Il clima non è però dei migliori nella maggioranza e stavolta l’irritazione maggiore non si coglie nella sinistra del Pd, ma tra le file dei renziani. Le assenze nell’aula della Camera sono un segnale fortissimo e il vuoto nei banchi del governo, dove siedono solo i ministri Alfano e Poletti, segnano una distanza che fa più rumore delle grida dei grillini.
POTERI
Il presidente del Consiglio attende la fine del question time prima di entrare in aula per illustrare i temi del Consiglio europeo di oggi. L’attesa nella sala del governo, il lungo giro nei corridoi del premier e l’uscita di Lupi dall’aula quando entra il presidente del Consiglio, confermano il gelo tra i due frutto del lungo confronto notturno. Martedì notte Renzi ha infatti provato a spiegare a Lupi che «in certi casi non serve» l’iscrizione nel registro degli indagati per lasciare una poltrona. «Io non posso costringerti e non ho nemmeno i poteri per farlo, ma non pensare che questa vicenda possa chiudersi rapidamente», ha sostenuto il presidente del Consiglio. Davanti a un ministro in difficoltà e che avverte il peso di dover lasciare sull’onda di uno scandalo. Renzi non forza, ma il suo silenzio per il secondo giorno consecutivo, indebolisce l’esponente del Ncd che deve fare i conti anche con i distinguo interni al suo partito.

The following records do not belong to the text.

(* ===== verification/ReqParseSpec.v ===== *)
(** * What parsing a request promises

    The image of a request in either byte order, the environment lists as the parser
    reads them back, the transparency of the byte order, and the bounds of what is
    accepted. *)

From stdpp Require Import sets.
From S2P Require Export ReqParse.

Open Scope Z_scope.

(** ** Reading and swapping inside an image *)

Lemma load_skip {A} (a b : list A) off n :
  zlen a <= off -> load (a ++ b) off n = load b (off - zlen a) n.
Proof.
  intros Ha. pose proof (zlen_nonneg a). unfold load.
  assert (in_range off n (zlen (a ++ b)) = in_range (off - zlen a) n (zlen b)) as ->.
  { apply eq_true_iff_eq. rewrite !in_range_spec, zlen_app. lia. }
  by rewrite slice_app_r.
Qed.

Lemma load_here {A} (m r : list A) n : zlen m = n -> load (m ++ r) 0 n = Some m.
Proof. apply (load_mid [] m r 0 n eq_refl). Qed.

Definition int_bytes (big : bool) (z : Z) : list Z := if big then reverse (le32 z) else le32 z.
Definition short_bytes (big : bool) (z : Z) : list Z := if big then reverse (le16 z) else le16 z.

Lemma zlen_int_bytes big z : zlen (int_bytes big z) = 4.
Proof. by destruct big. Qed.
Lemma zlen_short_bytes big z : zlen (short_bytes big z) = 2.
Proof. by destruct big. Qed.

#[global] Arguments int_bytes : simpl never.
#[global] Arguments short_bytes : simpl never.

Lemma le_val_le32_s32 z : is_s32 z -> s32 (le_val (le32 z)) = z.
Proof. intros. rewrite le_val_le32, s32_u32. by apply s32_id. Qed.

Lemma load_s32_mid pre z post off :
  zlen pre = off -> is_s32 z -> load_s32 (pre ++ le32 z ++ post) off = Some z.
Proof.
  intros Hoff Hz. unfold load_s32. rewrite load_mid by done. cbn. f_equal. by apply le_val_le32_s32.
Qed.

Lemma swapInt_mid pre z post off :
  zlen pre = off -> swapIntEndian (pre ++ int_bytes true z ++ post) off = Some (pre ++ int_bytes false z ++ post).
Proof.
  intros Hoff. unfold swapIntEndian. rewrite load_mid by (done || apply zlen_int_bytes).
  unfold int_bytes. destruct (le32_shape z) as (p0 & p1 & p2 & p3 & ->). cbn [mbind option_bind reverse rev_append].
  by rewrite store_mid.
Qed.

Lemma swapShort_mid pre z post off :
  zlen pre = off -> swapShortEndian (pre ++ short_bytes true z ++ post) off = Some (pre ++ short_bytes false z ++ post).
Proof.
  intros Hoff. unfold swapShortEndian. rewrite load_mid by (done || apply zlen_short_bytes).
  unfold short_bytes. change (le16 z) with [z mod 256; z / 256 mod 256]. cbn [mbind option_bind reverse rev_append].
  by rewrite store_mid.
Qed.

(** A run of ints. *)
Definition ints (big : bool) (zs : list Z) : list Z := concat (int_bytes big <$> zs).

Lemma zlen_ints big zs : zlen (ints big zs) = 4 * zlen zs.
Proof.
  unfold ints. induction zs as [|z zs IH]; [done|]. cbn [fmap list_fmap concat].
  rewrite zlen_app, zlen_int_bytes, zlen_cons, IH. lia.
Qed.

Lemma ints_cons big z zs : ints big (z :: zs) = int_bytes big z ++ ints big zs.
Proof. done. Qed.

Fixpoint int_offs (off : Z) (n : nat) : list Z :=
  match n with O => [] | S n => off :: int_offs (off + 4) n end.

Lemma swap_ints_run pre zs post off :
  zlen pre = off ->
  swap_ints (pre ++ ints true zs ++ post) (int_offs off (length zs)) = Some (pre ++ ints false zs ++ post).
Proof.
  revert pre off. induction zs as [|z zs IH]; intros pre off Hoff; [done|].
  cbn [length int_offs swap_ints]. rewrite !ints_cons, <- !app_assoc, swapInt_mid by done.
  cbn [mbind option_bind]. rewrite (app_assoc pre), (IH (pre ++ int_bytes false z)).
  - by rewrite <- app_assoc.
  - rewrite zlen_app, zlen_int_bytes. lia.
Qed.

(** The [i]-th int of a run. *)
Lemma load_ints pre zs post off i z :
  zlen pre = off -> zs !! i = Some z -> is_s32 z ->
  load_s32 (pre ++ ints false zs ++ post) (off + 4 * Z.of_nat i) = Some z.
Proof.
  intros Hoff Hi Hz. rewrite <- (take_drop_middle zs i z Hi).
  unfold ints. rewrite fmap_app, concat_app. cbn [fmap list_fmap concat]. rewrite <- !app_assoc, app_assoc.
  apply load_s32_mid; [|done]. rewrite zlen_app. fold (ints false (take i zs)). rewrite zlen_ints.
  unfold zlen at 2. rewrite length_take. apply lookup_lt_Some in Hi. lia.
Qed.

(** ** The environment lists *)

Lemma load8_mid pre b post off : zlen pre = off -> load8 (pre ++ b :: post) off = Some b.
Proof.
  intros <-. pose proof (zlen_nonneg pre). pose proof (zlen_nonneg post).
  apply load8_Some. split; [done|]. split; [rewrite zlen_app, zlen_cons; lia|].
  unfold zlen. rewrite Nat2Z.id, lookup_app_r by lia. by rewrite Nat.sub_diag.
Qed.

Lemma load8_in pre l post off j b :
  zlen pre = off -> l !! j = Some b -> load8 (pre ++ l ++ post) (off + Z.of_nat j) = Some b.
Proof.
  intros Hoff Hj. rewrite <- (take_drop_middle l j b Hj), <- app_assoc, app_assoc. cbn [app].
  apply load8_mid. rewrite zlen_app. unfold zlen at 2. rewrite length_take.
  apply lookup_lt_Some in Hj. lia.
Qed.

(** A pair on the wire: the two lengths (their NUL included) in network order, the two
    strings. *)
Definition env_pair (k v : list Z) : list Z :=
  short_bytes true (zlen k + 1) ++ short_bytes true (zlen v + 1) ++ (k ++ [0]) ++ (v ++ [0]).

Dopo il teso faccia a faccia serale, Renzi discute più volte della faccenda solo con il ministro Alfano il quale, dopo il question time alla Camera, incontra Lupi al Viminale. Con Alfano il presidente del Consiglio è netto: «Fate voi, ma io non vi assicuro la tenuta del mio partito se si arriverà alla mozione di sfiducia». Al tavolo da poker della politica Renzi sa di essere, in questo momento, imbattibile. Il rischio di una crisi di governo spaventa il premier e preoccupa Ncd, in una fase in cui non ha ancora deciso se costruire intese a destra o restare in maniera organica nel centrosinistra. Durante il pranzo al Quirinale non una parola di Renzi, del presidente Mattarella o dei molti ministri presenti, sulla faccenda. Così come in aula, malgrado il M5S provi a sollevare più volte l’argomento.
Renzi continua a mordersi la lingua. L’attesa lo innervosisce, ma la richiesta di un passo indietro resta immutata sul tavolo e condita dalla disponibilità a riconoscere l’onore delle armi a chi lascia anche senza aver ricevuto avvisi di garanzia. D’altra parte, per il Rottamatore il recupero del primato della politica rispetto all’azione della magistratura, passa proprio su questo punto: riconoscere errori e saperli sanzionare ancor prima o a prescindere che si tratti di reati. A poche settimane dalle elezioni regionali, nella testa del premier c’è la preoccupazione per l’astensionismo. Una diserzione in massa delle urne in Regioni solitamente ad alta affluenza certificherebbe che poco o nulla è cambiato da quando in Emilia Romagna si recò ai seggi solo il 40% degli aventi diritto. Ma sono proprio le elezioni regionali il motivo che spinge il Ncd a far quadrato intorno al ministro. Il timore di una marginalizzazione è fortissimo e pari solo alla convinzione, espressa ieri da Rocco Buttiglione, di essere «le vittime di un complotto delle toghe per far cadere il governo».
SENTIMENTI
A tutto ciò il premier crede poco e quando parla in Aula sul Consiglio europeo di oggi sottolinea che «non c’è più l’idea di una politica che non decide» e che la legislatura «arriverà sino al 2018». Per essere sicuri che arrivi a quella data, Renzi intende però marciare con un governo che non sia, tanto più in un dicastero così importante, sotto la spada di Damocle dei magistrati.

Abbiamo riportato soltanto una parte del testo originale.